Thought for the Day – I love the NHS
The NHS is the closest thing we have to a national religion but the high priests of the NHS cannot save me.
I love the NHS. Family members, friends and neighbours work in the NHS and do a fantastic job. I have benefitted from having operations and care, my children were born with the help of NHS midwives, and my parents have been cared for by their doctors and nurses.
Like me, I am sure you are thankful to be in the country that led the way in the founding of a national health service and for the continuing sacrificial work of the NHS, especially with the dangers of infection from Covid-19 at this time. The NHS sometime cracks under the strain, but for most part it works extremely well.
I am glad to be able to join others on my street in applauding the NHS on Thursday evenings, albeit it is slightly strange doing so for an unseen recipient.
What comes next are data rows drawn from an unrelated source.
(* ===== verification/GoPath.v ===== *)
(** * Go's path/filepath, strings.EqualFold, and directories

    The parts of the standard library the commands that touch the file system
    beyond single files use, on Unix. *)

From S2P Require Import Prelude GoStrings Platform.
From stdpp Require Import options.

(** One element of a path, onto the cleaned elements so far (last one first). *)
Definition clean_step (rooted : bool) (out : list string) (e : string) : list string :=
  if bool_decide (e = "") || bool_decide (e = ".") then out
  else if bool_decide (e = "..") then
    match out with
    | top :: rest => if bool_decide (top = "..") then e :: out else rest
    | [] => if rooted then [] else [e]
    end
  else e :: out.
(** [filepath.Clean] *)
Definition Clean (path : string) : string :=
  let rooted := has_prefix path "/" in
  let s := (if rooted then "/" else "") +:+
           join (reverse (foldl (clean_step rooted) [] (split path "/"%char))) "/" in
  if decide (s = "") then "." else s.

Fixpoint drop_name (l : list ascii) : list ascii :=
  match l with
  | [] => []
  | c :: l' => if decide (c = "/"%char) then l else drop_name l'
  end.
(** [filepath.Dir]: the path without what follows its last slash, cleaned. *)
Definition Dir (path : string) : string := Clean (str (reverse (drop_name (reverse (bytes path))))).

(** [filepath.Join] *)
Fixpoint Join (elem : list string) : string :=
  match elem with
  | [] => ""
  | e :: rest => if decide (e = "") then Join rest else Clean (join elem "/")
  end.

Example clean_examples :
  Clean "a//b/./c/../d/" = "a/b/d" ∧ Clean "/../a" = "/a" ∧ Clean "../../x" = "../../x" ∧ Clean "" = "." ∧
  Dir "/etc/x.toml" = "/etc" ∧ Dir "x" = "." ∧ Join ["/src/go/cmd/start-tee"; ".."; ".."; ".env"] = "/src/go/.env".
Proof. by vm_compute. Qed.

(** [strings.EqualFold(s, "false")]: simple folding of the letters of "false" is
    ASCII case, and the long s (U+017F) for the s. *)
Definition lower (c : ascii) : ascii :=
  let n := nat_of_ascii c in if (65 <=? n) && (n <=? 90) then byte (n + 32) else c.
Fixpoint fold_s (l : list ascii) : list ascii :=
  match l with
  | c1 :: ((c2 :: l'') as l') =>
    if decide (c1 = byte 197 ∧ c2 = byte 191) then "s"%char :: fold_s l'' else lower c1 :: fold_s l'
  | [c] => [lower c]
  | [] => []
  end.
Definition equal_fold_false (s : string) : bool := bool_decide (str (fold_s (bytes s)) = "false").

(** [os.MkdirAll], and whether [os.Stat] succeeds. *)
Class Directories (W : Type) := {
  mkdir_all : string → M W (option error);
  stat_ok : string → W → bool;
}.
It made me wonder whether we could also clap other organisations sometimes as well. It certainly gets people out talking to their neighbours (at a distance of course).
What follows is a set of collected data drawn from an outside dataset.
(* ===== verification/Sim.v ===== *)
(** * A simulated world

    One concrete instance of the interfaces of [Platform], used by the examples
    and the witnesses: environment and files are maps, the network and the chain
    are given by answer functions, and the ids of the transactions sent are
    recorded.  No theorem of the components depends on it. *)

From S2P Require Import Prelude GoStrings GoText Json Platform.
From stdpp Require Import options.

Record world := mkWorld {
  w_env : gmap string string;
  w_files : gmap string string;
  w_http : string → result (Z * string);
  w_listening : list string;
  w_time : Z;
  w_sent : list string;
}.

Definition empty_world : world :=
  mkWorld ∅ ∅ (λ _, Err (ErrMsg "connection refused")) [] 0 [].

Definition with_env (l : list (string * string)) (w : world) : world :=
  mkWorld (list_to_map l) (w_files w) (w_http w) (w_listening w) (w_time w) (w_sent w).
Definition with_files (l : list (string * string)) (w : world) : world :=
  mkWorld (w_env w) (list_to_map l) (w_http w) (w_listening w) (w_time w) (w_sent w).
Definition with_http (f : string → result (Z * string)) (w : world) : world :=
  mkWorld (w_env w) (w_files w) f (w_listening w) (w_time w) (w_sent w).
Definition send (t : string) (w : world) : world :=
  mkWorld (w_env w) (w_files w) (w_http w) (w_listening w) (w_time w) (w_sent w ++ [t]).

Definition sim_file (path : string) (w : world) : result string :=
  match w_files w !! path with
  | Some c => Ok c
  | None => Err (ErrNotExist ("open " +:+ path +:+ ": no such file or directory"))
  end.

#[export] Instance sim_os : OS world := {|
  getenv k w := default "" (w_env w !! k);
  setenv k v w := mkWorld (<[k := v]> (w_env w)) (w_files w) (w_http w) (w_listening w)
                    (w_time w) (w_sent w);
  open_file := sim_file;
  read_file := sim_file;
  stat_missing path w := bool_decide (w_files w !! path = None);
  write_file path data w :=
    (None, mkWorld (w_env w) (<[path := data]> (w_files w)) (w_http w) (w_listening w)
             (w_time w) (w_sent w));
  remove_file path w :=
    (match w_files w !! path with
     | Some _ => None
     | None => Some (ErrNotExist ("remove " +:+ path +:+ ": no such file or directory"))
     end,
     mkWorld (w_env w) (delete path (w_files w)) (w_http w) (w_listening w) (w_time w) (w_sent w));
  http_get url w := (w_http w url, w);
  http_post url body w := (match w_http w url with Ok (c, _) => Ok c | Err e => Err e end, w);
  dial_tcp addr w := (bool_decide (addr ∈ w_listening w), w);
  sleep d w := (tt, mkWorld (w_env w) (w_files w) (w_http w) (w_listening w) (w_time w + d) (w_sent w));
  now := w_time;
|}.

#[export] Instance sim_unicode : Unicode := {| is_print_table := λ _, true |}.

(** Keys are their own addresses; texts are read as 20 or 32 byte values by
    padding or cropping on the left. *)
Definition fit (n : nat) (s : string) : string :=
  let l := bytes s in str (replicate (n - length l) (byte 0) ++ drop (length l - n) l).
Definition sim_hex (s : string) : string :=
  default "" (hex_decode (trim_prefix s "0x")).

#[export] Instance sim_geth : GoEthereum := {|
  PrivateKey := string;
  PubkeyToAddress k := fit 20 k;
  HexToECDSA s := match hex_decode s with
                  | Some k => if decide (len k = 32) then Ok k else Err (ErrMsg "invalid length")
                  | None => Err (ErrMsg "invalid hex")
                  end;
  HexToAddress s := fit 20 (sim_hex s);
  HexToHash s := fit 32 (sim_hex s);
  Address_Hex a := "0x" +:+ hex_encode (fit 20 a);
  Hash_Hex h := "0x" +:+ hex_encode h;
  FromHex := sim_hex;
  UnpackRevert b := if has_prefix b (str [byte 8; byte 195; byte 121; byte 160])
                    then Some (str_drop 4 b) else None;
|}.

(** A node that answers [eth_call] with [call] and receipts with [mined]. *)
Definition sim_client (call : CallMsg → result string) (mined : string → result (Receipt string)) :
    Ethclient world := {|
  Tx := string;
  Log := string;
  tx_hash t := t;
  CodeAt a := ret (Ok (if decide (a = zero_address) then "" else "code"));
  BalanceAt _ := ret (Ok (2 * 10 ^ 16)%Z);
  ChainID := ret (Ok 114%Z);
  CallContract m := ret (call m);
  WaitMined t := ret (mined t);
  TransactionByHash h := ret (Ok (mkChainTx (Some zero_address) 21000 1 0 h));
  TxSender t := Ok zero_address;
  Dial url := ret None;
|}.
#[export] Instance sim_eth : Ethclient world :=
  sim_client (λ _, Err (ErrRPC "execution reverted" (DataString "0x")))
    (λ t, Ok (mkReceipt 1 [t; t])).

(** ABIs with two custom errors. *)
Definition sim_errors : list (string * AbiError) :=
  [("InvalidGovernanceHash", mkAbiError (str ((byte <$> [1; 2; 3; 4]) ++ replicate 28 (byte 0)))
                               (λ _, Ok "[7]") (λ _, Ok "[7]"));
   ("ChallengeExpired", mkAbiError (str ((byte <$> [9; 8; 7; 6]) ++ replicate 28 (byte 0)))
                          (λ _, Ok "[]") (λ _, Ok "[]"))].
#[export] Instance sim_abis : ContractAbis := {|
  VerificationMetaData := Err (ErrMsg "no abi");
  Fdc2HubMetaData := Ok (mkAbi []);
  MachineManagerMetaData := Ok (mkAbi sim_errors);
  ExtensionManagerMetaData := Ok (mkAbi sim_errors);
  QuietFillAuctionMetaData := Ok (mkAbi []);
  Pack _ name _ := Ok name;
|}.

(** A registry with a list of instruction senders, indexed by extension id. *)
Definition sim_manager (senders : list string) : ExtensionManager world := {|
  NextPublicExtensionId := ret (Ok (Z.of_nat (length senders)));
  GetTeeExtensionInstructionsSender i := ret
    (if decide (i < 0)%Z then Err (ErrMsg "negative id")
     else match senders !! Z.to_nat i with
          | Some a => Ok a
          | None => Err (ErrMsg "no such extension")
          end);
  IsKeyTypeSupportedCall _ _ := ret (Ok true);
|}.
Definition sim_allowlist (ok : bool) : OwnerAllowlist world := {|
  IsAllowedTeeMachineOwner _ _ := ret (Ok ok);
  IsAllowedTeeWalletProjectOwner _ _ := ret (Ok ok);
|}.
#[export] Instance sim_node : TeeNode := {| EVMType := "EVM" |}.

(** No .env file; bindings remember their interface and address; hashes and
    addresses are written in hexadecimal; a decoding error names its target. *)
#[export] Instance sim_dotenv : Dotenv world := {|
  godotenv_Load _ := ret (Some (ErrNotExist "open .env: no such file or directory"));
|}.
#[export] Instance sim_bindings : Bindings := {|
  Binding := string * string;
  NewBinding name addr := Ok (name, addr);
|}.
Definition sim_unmarshal (n : nat) (j : json) : option string :=
  match j with
  | JStr s => h ← hex_decode (trim_prefix s "0x"); if decide (len h = n) then Some h else None
  | _ => None
  end.
#[export] Instance sim_text : GoEthereumText := {|
  Address_UnmarshalJSON := sim_unmarshal 20;
  Hash_UnmarshalJSON := sim_unmarshal 32;
  Hash_MarshalText h := "0x" +:+ hex_encode h;
|}.
#[export] Instance sim_json : JsonErrors := {|
  json_error target input := ErrMsg ("json: cannot decode into " +:+ target);
|}.
#[export] Instance sim_transactor : Transactor := {|
  NewKeyedTransactorWithChainID k c := Ok (mkTransactOpts k None);
|}.

(** A node whose info and action responses are given; keys and hashes are their
    own text. *)
Definition sim_tee (info : SignedTeeInfoResponse) (action : string → result ActionResponse) :
    TeeTypes := {|
  decode_tee_info _ := Ok info;
  decode_action_response := action;
  PublicKey := string;
  ParsePubKey p := Ok (fst p);
  PublicKeyToAddress k := fit 20 k;
  TeeInfo_Hash _ := Ok zero_hash;
  ProxyTeeInfo_Hash _ h := Ok h;
  TextHash h := h;
  SigToPub _ sig := Ok sig;
  Claims := unit;
  ParsePKITokenUnverifiedClaims _ := Ok tt;
  Claims_CodeHash _ := Ok zero_hash;
  Claims_Platform _ := Ok zero_hash;
  GovernanceHashOf signers threshold := Ok (fit 32 (join signers "" +:+ itoa threshold));
  marshal_proxy_url url := Ok url;
|}.
Definition sim_info (policy : Z) : SignedTeeInfoResponse :=
  mkTeeInfo (mkTeeInfoData ("tee", "") policy 114)
    (mkMachineData zero_hash zero_address zero_hash zero_hash "" "" zero_hash)
    (str (replicate 65 (byte 1))) "proxy" "".
Definition no_action : string → result ActionResponse := λ _, Err (ErrMsg "no action").
Definition sim_systems (epoch : Z) : SystemsManager world := {|
  GetCurrentRewardEpochId := ret (Ok (Some epoch));
|}.
(** Every URL answers. *)
Definition up_world : world := with_http (λ _, Ok (200%Z, "{}")) empty_world.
But at the same time there is something slightly disturbing about the unquestioning reverence in which the NHS is held at times. A Radio 4 announcer recently commented that “The NHS has become the closest thing we have to a national religion.”
And I realised that the problem is not in the hard-working NHS staff whom we salute, but in me – in us.
There is something in all of us that needs to worship, and we want to do so together. Clapping the NHS or roaring in a crowd at a football match feels good. We are made to worship, but we often worship the wrong things. The NHS should be praised but it does not deserve unqualified trust, obedience and service. Only God deserves that.
We need a Saviour. The NHS can patch us up many times, but in the end it cannot rescue us from death. This is a load it cannot bear, an expectation it cannot meet. There is only one person who can rescue us from sin and death: Jesus Christ. He is the ultimate good doctor. He is able to save me, not just from this plague but ultimately from all plagues in the life to come. His sacrificial death, more costly than the longest, most demanding and dangerous shift on a hospital ward, rescued me from the sin of my false worship. He is the Saviour.
He deserves more than a round of applause.
So, we are happy to say that we love the NHS but “to the only God our Saviour be glory, majesty, power and authority, through Jesus Christ our Lord, before all ages, now and for evermore! Amen” (Jude 1:25).